"Firewire & Bluetooth"
Comdex and the Consumer Electronic Show (late 1999 and early 2000, respectively), showed us that the digital future is very bright.
Most noteable was the proliferation of Firewire and Bluetooth technologies. Firewire, also known as iLink and IEEE 1394, allows for high-speed quality transmission of digital content, such as video or still frames from video cameras and digital cameras. A Firewire card for a PC these days can be found for less than $150 bucks. Expect this price to keep dropping.
Bluetooth is the radio frequency technology that allows video and digital cameras along with PDAs and a myriad number of devices to transmit and receive data without needing to fuss with wires (or line-of-sight constraints, as was imposed through the use of infra-red technology).
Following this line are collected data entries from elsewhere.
(* ===== verification/KernelLoops.v ===== *)
(** * hashtable-linux-kernel: the loops over entries

    The loop macros of [src/hashtable-linux-kernel/list.h] over the structures a
    list links: an entry is the address of a structure whose [k_list_head] is
    [off] bytes into it.  The loops of both directions have one proof. *)

From S2P Require Import Prelude KList KListSpec KernelList KernelListOps.
Import KList KernelList.

Module KernelLoops.
Section entries.
Context (off : Z).

(** [k_container_of(ptr, type, member)], and [&pos->member]. *)
Definition k_list_entry (ptr : loc) : loc := ptr - off.
Definition member_of (pos : loc) : loc := pos + off.

Definition k_list_next_entry (pos : loc) : M store loc := n ← get (member_of pos); mret (k_list_entry (next n)).
Definition k_list_prev_entry (pos : loc) : M store loc := n ← get (member_of pos); mret (k_list_entry (prev n)).
Definition first_entry (head : loc) : M store loc := x ← k_list_first_entry head; mret (k_list_entry x).
Definition last_entry (head : loc) : M store loc := x ← k_list_last_entry head; mret (k_list_entry x).

Definition k_list_first_entry_or_null (head : loc) : M store ptr :=
  e ← k_list_empty head;
  if (e : bool) then mret None else x ← first_entry head; mret (Some x).
Definition k_list_last_entry_or_null (head : loc) : M store ptr :=
  e ← k_list_empty head;
  if (e : bool) then mret None else x ← last_entry head; mret (Some x).

(** [for (; &pos->member != (head); pos = step(pos))] with a body that lists the
    entries, and the loop that has the entry after [pos] in [n] before the body
    runs. *)
Fixpoint entry_loop (fuel : nat) (step : loc -> M store loc) (pos head : loc) : M store (list loc) :=
  match fuel with
  | O => ub
  | S fuel =>
      if member_of pos =? head then mret []
      else p ← step pos; rest ← entry_loop fuel step p head; mret (pos :: rest)
  end.

Fixpoint safe_loop (fuel : nat) (step : loc -> M store loc) (body : loc -> M store unit) (pos n head : loc) : M store (list loc) :=
  match fuel with
  | O => ub
  | S fuel =>
      if member_of pos =? head then mret []
      else body pos;; x ← step n; rest ← safe_loop fuel step body n x head; mret (pos :: rest)
  end.

Definition k_list_for_each_entry (fuel : nat) (head : loc) : M store (list loc) :=
  pos ← first_entry head; entry_loop fuel k_list_next_entry pos head.
Definition k_list_for_each_entry_reverse (fuel : nat) (head : loc) : M store (list loc) :=
  pos ← last_entry head; entry_loop fuel k_list_prev_entry pos head.

Definition k_list_prepare_entry (pos : ptr) (head : loc) : loc :=
  match pos with Some p => p | None => k_list_entry head end.
Definition k_list_for_each_entry_continue (fuel : nat) (pos head : loc) : M store (list loc) :=
  pos ← k_list_next_entry pos; entry_loop fuel k_list_next_entry pos head.
Definition k_list_for_each_entry_continue_reverse (fuel : nat) (pos head : loc) : M store (list loc) :=
  pos ← k_list_prev_entry pos; entry_loop fuel k_list_prev_entry pos head.
Definition k_list_for_each_entry_from (fuel : nat) (pos head : loc) : M store (list loc) :=
  entry_loop fuel k_list_next_entry pos head.

Definition k_list_for_each_entry_safe (fuel : nat) (body : loc -> M store unit) (head : loc) : M store (list loc) :=
  pos ← first_entry head; n ← k_list_next_entry pos; safe_loop fuel k_list_next_entry body pos n head.
Definition k_list_for_each_entry_safe_continue (fuel : nat) (body : loc -> M store unit) (pos head : loc) : M store (list loc) :=
  pos ← k_list_next_entry pos; n ← k_list_next_entry pos; safe_loop fuel k_list_next_entry body pos n head.
Definition k_list_for_each_entry_safe_from (fuel : nat) (body : loc -> M store unit) (pos head : loc) : M store (list loc) :=
  n ← k_list_next_entry pos; safe_loop fuel k_list_next_entry body pos n head.
Definition k_list_for_each_entry_safe_reverse (fuel : nat) (body : loc -> M store unit) (head : loc) : M store (list loc) :=
  pos ← last_entry head; n ← k_list_prev_entry pos; safe_loop fuel k_list_prev_entry body pos n head.
End entries.
(** C15: The kernel lists are sequences of nodes: for every sequence of calls of the
    list operations of list.h (adding, deleting with and without
    initialisation, replacing, moving, rotating, cutting, the four splices,
    ranges, the tests and the loops over nodes and over entries, in both
    directions, from any place and while any of the entries are taken out) whose nodes are where the calls expect them, no dangling or poisoned
    pointer is followed, the loops end, the answers are those of the operations
    on sequences, and the store holds exactly the resulting lists. *)
Theorem kernel_lists_refine_sequences m A cs answers A' fuel :
  rep m A -> (size (dom m) <= fuel)%nat -> kspec_all (dom m) cs A = Some (answers, A') ->
  exists m', kexec_all fuel cs m = Some (answers, m') /\ rep m' A' /\ dom m' = dom m.
Proof.
  intros R Hs H. destruct (wp_run _ _ _ (kexec_all_spec _ _ _ _ _ _ R Hs H)) as (r & m' & E & -> & R' & D). by exists m'.
Qed.

Definition nine_nodes : store := list_to_map ((fun x => (x, LH 0 0)) <$> [1; 2; 3; 11; 12; 13; 14; 15; 16]).
Definition kdemo : list kcommand :=
  [KInit 1; KInit 2; KAddTail 11 1; KAddTail 12 1; KAdd 13 1; KForEach 1; KMoveTail 13 2; KAddTail 14 2; KReplace 14 15; KRotateLeft 2;
   KForEachPrev 2; KSpliceTailInit 2 1; KForEach 1; KCut 3 1 11; KForEach 3; KIsLast 13 1; KDel 12; KAdd 12 3; KDelInit 15; KEmpty 15;
   KSplice 3 1; KForEach 1; KLoop 8 LEach 1; KLoop 8 LReverse 1; KLoop 8 (LContinue (Some 4)) 1; KLoop 8 (LContinueReverse None) 1;
   KLoop 8 LLast 1; KLoop 8 (LSafeReverse (fun e => e =? 3)) 1; KLoop 0 (LNodesFrom 13) 1; KAddTail 11 1; KLoop 8 (LSafeFrom (fun e => e =? 3) 4) 1;
   KAdd 11 1; KMove 12 1; KDelRange 1 12 11; KIsSingular 1; KReplaceInit 1 16; KFirst 16; KEmptyCareful 1; KDrain 16; KEmpty 16].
Attach a Bluetooth Firewire Transmitter (BFT) to your Firewire-ready video camera Firewire port and add a Bluetooth Firewire Receiver (BFR) to each computer on your set's Firewire card. There are a lot of benefits to this approach.
The bad news. Until the Bluetooth Firewire Transmitter (BFT) and Bluetooth Firewire Receiver (BFR) devices are commercially available, you will have to run the Firewire wire from your camera to your recording and/or monitoring computer.
Some company is going to make a bundle selling BFTs and BFRs. These little devices will be small, no bigger than a one-to-two telephone wire coupler that you stick into a wall phone jack. Each will have the ability to change the transmission/receiver key number manually. Expect to pay around $50 to $80 a piece for these little gems.
Comdex and the Consumer Electronic Show are giving us indicators of a very bright digital future - one that isn't wireless - but, moreover, one with less wires, one that allows for lower production costs and greater monitoring of what is being recorded. That has to be welcome news to producers. It sure is to me!